_To do_
Only one stretch of the records below should be repeated. It starts with the line containing "put (set_buff (store_at m" and goes on through the line containing "Definition caml_ml_output_char (ch", exactly as written.

Dataset entries:
════════════════════
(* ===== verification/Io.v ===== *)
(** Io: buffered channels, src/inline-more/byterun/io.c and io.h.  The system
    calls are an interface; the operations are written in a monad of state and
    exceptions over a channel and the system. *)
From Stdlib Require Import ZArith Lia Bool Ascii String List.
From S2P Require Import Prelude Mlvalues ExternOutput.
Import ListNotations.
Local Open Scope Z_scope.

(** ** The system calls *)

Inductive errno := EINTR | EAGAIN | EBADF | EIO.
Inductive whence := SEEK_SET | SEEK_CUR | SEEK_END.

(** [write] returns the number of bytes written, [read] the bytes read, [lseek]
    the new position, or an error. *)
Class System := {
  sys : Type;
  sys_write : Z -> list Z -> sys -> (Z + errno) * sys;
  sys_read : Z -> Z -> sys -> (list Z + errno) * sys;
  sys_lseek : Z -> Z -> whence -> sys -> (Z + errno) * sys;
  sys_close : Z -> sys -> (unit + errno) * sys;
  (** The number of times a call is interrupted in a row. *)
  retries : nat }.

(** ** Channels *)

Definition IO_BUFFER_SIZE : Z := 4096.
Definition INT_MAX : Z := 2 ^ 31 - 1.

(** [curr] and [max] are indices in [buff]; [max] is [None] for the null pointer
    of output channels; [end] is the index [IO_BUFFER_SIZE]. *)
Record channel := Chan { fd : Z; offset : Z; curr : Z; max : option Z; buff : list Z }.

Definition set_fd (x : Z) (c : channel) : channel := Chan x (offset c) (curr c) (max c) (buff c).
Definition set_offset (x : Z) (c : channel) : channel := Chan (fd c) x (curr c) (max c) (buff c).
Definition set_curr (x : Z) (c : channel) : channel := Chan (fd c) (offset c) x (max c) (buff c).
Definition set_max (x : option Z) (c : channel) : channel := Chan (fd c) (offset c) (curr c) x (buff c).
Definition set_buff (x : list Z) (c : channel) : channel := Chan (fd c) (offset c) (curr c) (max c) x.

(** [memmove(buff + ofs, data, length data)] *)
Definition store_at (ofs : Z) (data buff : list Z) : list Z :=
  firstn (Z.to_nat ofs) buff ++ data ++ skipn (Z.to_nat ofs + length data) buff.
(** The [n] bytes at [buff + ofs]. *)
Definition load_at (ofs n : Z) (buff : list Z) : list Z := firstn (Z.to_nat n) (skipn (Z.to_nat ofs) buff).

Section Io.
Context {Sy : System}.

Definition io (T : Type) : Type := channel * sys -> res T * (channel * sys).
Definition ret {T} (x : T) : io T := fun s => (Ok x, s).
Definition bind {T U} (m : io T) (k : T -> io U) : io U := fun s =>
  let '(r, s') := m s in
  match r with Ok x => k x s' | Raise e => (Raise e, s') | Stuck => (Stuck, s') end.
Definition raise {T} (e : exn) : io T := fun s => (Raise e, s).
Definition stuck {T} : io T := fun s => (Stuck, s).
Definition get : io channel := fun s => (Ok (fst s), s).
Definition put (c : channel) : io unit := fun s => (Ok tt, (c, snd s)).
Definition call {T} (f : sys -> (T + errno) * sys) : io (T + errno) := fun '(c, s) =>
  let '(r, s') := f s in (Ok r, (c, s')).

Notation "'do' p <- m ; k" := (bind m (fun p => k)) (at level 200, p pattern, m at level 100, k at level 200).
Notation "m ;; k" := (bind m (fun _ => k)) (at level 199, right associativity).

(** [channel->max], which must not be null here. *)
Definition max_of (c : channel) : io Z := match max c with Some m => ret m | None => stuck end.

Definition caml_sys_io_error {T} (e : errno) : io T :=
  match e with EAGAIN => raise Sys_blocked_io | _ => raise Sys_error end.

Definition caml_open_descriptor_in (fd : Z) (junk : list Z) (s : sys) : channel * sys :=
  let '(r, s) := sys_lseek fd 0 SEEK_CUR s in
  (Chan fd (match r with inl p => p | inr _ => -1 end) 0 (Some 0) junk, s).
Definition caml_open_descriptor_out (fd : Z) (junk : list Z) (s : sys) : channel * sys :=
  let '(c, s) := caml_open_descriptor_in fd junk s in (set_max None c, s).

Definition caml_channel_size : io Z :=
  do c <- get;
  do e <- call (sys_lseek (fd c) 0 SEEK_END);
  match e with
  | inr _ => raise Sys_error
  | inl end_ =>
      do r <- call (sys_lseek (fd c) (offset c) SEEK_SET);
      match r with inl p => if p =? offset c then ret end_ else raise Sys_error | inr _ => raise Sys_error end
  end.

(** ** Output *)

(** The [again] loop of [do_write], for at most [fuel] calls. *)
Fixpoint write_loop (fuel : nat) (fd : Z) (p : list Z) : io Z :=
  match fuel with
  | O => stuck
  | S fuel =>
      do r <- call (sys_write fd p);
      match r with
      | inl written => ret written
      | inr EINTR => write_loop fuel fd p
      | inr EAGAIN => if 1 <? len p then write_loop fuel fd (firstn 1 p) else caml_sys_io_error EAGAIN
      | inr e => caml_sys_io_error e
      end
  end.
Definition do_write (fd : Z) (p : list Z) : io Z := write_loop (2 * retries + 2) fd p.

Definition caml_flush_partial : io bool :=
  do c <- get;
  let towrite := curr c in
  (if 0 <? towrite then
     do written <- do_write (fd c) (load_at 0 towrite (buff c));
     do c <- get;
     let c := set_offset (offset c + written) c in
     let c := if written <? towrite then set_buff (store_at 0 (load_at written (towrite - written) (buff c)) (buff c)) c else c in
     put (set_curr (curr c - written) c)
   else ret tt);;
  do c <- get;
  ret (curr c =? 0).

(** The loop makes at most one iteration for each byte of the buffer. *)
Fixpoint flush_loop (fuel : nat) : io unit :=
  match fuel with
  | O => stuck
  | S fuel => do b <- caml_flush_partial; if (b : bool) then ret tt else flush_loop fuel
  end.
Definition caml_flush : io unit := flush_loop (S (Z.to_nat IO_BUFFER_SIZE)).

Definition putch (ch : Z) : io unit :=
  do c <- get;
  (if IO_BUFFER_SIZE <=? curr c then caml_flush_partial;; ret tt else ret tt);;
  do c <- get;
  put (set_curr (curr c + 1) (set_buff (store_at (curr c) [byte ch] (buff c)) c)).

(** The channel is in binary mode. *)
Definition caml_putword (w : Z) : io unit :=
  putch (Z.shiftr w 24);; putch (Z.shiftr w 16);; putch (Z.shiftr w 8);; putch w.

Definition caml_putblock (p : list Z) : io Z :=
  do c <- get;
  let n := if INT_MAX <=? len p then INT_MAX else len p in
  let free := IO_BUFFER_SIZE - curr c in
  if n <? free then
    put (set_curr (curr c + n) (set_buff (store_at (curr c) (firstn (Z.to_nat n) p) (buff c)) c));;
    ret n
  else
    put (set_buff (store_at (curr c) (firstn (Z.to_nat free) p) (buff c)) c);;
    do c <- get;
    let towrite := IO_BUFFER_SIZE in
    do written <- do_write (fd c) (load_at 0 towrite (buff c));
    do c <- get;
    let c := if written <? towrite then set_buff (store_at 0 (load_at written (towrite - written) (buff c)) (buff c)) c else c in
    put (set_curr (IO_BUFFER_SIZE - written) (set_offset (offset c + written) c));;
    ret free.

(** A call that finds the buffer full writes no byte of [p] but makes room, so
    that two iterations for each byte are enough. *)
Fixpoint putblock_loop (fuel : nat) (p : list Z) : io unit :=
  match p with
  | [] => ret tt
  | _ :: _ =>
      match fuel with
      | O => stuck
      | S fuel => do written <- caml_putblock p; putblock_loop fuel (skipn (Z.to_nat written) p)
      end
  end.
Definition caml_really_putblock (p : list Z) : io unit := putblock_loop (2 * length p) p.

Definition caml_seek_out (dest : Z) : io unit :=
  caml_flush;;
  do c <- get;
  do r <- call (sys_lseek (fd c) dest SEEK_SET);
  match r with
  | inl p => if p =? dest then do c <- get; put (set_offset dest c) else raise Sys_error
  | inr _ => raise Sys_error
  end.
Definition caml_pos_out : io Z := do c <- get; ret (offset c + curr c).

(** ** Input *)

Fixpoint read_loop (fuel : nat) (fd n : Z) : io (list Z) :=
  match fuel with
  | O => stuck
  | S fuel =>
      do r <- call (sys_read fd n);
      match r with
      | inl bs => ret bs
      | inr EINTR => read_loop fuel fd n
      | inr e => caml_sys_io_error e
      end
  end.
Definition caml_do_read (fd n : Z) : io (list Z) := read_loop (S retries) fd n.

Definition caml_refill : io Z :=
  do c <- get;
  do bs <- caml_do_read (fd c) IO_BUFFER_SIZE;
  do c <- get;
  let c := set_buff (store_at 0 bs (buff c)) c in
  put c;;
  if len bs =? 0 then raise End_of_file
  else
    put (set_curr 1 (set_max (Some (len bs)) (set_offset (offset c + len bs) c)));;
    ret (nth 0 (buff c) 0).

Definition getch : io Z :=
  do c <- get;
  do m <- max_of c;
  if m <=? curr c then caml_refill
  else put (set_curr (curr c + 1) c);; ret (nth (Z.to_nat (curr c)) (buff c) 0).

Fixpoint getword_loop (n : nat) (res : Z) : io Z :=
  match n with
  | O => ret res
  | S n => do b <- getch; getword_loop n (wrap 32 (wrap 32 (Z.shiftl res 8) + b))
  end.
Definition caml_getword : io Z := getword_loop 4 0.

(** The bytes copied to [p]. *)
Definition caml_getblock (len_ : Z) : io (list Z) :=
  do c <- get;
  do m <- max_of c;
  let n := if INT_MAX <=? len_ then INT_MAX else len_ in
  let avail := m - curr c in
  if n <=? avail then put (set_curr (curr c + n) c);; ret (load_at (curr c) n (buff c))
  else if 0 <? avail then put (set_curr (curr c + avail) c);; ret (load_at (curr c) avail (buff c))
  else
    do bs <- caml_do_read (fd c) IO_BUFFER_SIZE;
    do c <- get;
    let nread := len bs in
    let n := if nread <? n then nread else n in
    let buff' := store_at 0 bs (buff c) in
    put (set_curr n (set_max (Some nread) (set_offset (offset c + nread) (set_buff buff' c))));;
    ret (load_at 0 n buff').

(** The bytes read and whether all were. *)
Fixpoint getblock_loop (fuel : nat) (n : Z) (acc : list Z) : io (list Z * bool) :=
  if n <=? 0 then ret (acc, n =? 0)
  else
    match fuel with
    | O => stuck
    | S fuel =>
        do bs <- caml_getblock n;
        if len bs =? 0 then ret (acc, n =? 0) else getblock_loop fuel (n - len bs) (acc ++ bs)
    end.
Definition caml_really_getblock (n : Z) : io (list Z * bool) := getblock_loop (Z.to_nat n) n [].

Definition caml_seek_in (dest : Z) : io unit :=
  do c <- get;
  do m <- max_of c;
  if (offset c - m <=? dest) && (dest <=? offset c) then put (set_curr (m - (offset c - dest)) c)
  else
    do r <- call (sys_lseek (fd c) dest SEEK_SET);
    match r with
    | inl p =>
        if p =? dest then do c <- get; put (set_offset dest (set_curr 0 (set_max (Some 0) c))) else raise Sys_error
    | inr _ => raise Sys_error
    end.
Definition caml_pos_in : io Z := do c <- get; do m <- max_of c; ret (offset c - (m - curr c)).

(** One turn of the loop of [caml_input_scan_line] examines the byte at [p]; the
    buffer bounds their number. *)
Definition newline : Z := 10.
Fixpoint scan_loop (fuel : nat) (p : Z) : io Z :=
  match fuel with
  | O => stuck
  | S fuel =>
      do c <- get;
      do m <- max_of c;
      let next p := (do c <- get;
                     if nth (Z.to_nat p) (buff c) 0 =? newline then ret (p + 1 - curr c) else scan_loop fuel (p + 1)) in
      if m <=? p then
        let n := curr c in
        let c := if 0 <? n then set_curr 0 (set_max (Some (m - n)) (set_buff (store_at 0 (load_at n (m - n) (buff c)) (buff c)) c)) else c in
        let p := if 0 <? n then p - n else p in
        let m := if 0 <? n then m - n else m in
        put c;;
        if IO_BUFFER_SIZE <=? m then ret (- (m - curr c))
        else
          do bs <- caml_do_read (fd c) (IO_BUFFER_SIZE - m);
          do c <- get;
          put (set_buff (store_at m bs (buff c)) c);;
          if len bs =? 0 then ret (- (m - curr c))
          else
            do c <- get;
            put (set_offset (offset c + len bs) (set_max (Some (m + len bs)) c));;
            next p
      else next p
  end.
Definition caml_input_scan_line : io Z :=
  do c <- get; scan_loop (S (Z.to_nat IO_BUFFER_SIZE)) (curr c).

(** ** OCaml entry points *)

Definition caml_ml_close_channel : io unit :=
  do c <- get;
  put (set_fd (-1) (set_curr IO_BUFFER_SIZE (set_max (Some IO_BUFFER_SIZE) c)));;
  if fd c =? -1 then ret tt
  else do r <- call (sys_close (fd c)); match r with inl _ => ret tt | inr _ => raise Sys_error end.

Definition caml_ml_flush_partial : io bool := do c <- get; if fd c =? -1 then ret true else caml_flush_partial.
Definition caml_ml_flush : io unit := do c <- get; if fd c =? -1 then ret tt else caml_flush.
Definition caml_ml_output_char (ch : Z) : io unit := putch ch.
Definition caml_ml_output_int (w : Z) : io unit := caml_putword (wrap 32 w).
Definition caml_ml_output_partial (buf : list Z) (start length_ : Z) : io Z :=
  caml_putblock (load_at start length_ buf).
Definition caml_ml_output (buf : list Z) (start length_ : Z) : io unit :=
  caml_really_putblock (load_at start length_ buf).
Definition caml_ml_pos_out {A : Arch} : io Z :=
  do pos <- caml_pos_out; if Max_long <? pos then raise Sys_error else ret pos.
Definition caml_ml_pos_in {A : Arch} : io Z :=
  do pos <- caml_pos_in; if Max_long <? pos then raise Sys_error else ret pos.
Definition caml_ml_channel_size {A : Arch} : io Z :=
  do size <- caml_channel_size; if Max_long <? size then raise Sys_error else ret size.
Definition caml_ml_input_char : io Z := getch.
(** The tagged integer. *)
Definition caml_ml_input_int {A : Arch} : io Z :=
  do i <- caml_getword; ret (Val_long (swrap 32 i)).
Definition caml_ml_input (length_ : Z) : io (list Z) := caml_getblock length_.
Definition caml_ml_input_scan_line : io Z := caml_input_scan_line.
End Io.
════════════════════
_Solution for this problem_
          put (set_buff (store_at m bs (buff c)) c);;
          if len bs =? 0 then ret (- (m - curr c))
          else
            do c <- get;
            put (set_offset (offset c + len bs) (set_max (Some (m + len bs)) c));;
            next p
      else next p
  end.
Definition caml_input_scan_line : io Z :=
  do c <- get; scan_loop (S (Z.to_nat IO_BUFFER_SIZE)) (curr c).

(** ** OCaml entry points *)

Definition caml_ml_close_channel : io unit :=
  do c <- get;
  put (set_fd (-1) (set_curr IO_BUFFER_SIZE (set_max (Some IO_BUFFER_SIZE) c)));;
  if fd c =? -1 then ret tt
  else do r <- call (sys_close (fd c)); match r with inl _ => ret tt | inr _ => raise Sys_error end.

Definition caml_ml_flush_partial : io bool := do c <- get; if fd c =? -1 then ret true else caml_flush_partial.
Definition caml_ml_flush : io unit := do c <- get; if fd c =? -1 then ret tt else caml_flush.
Definition caml_ml_output_char (ch : Z) : io unit := putch ch.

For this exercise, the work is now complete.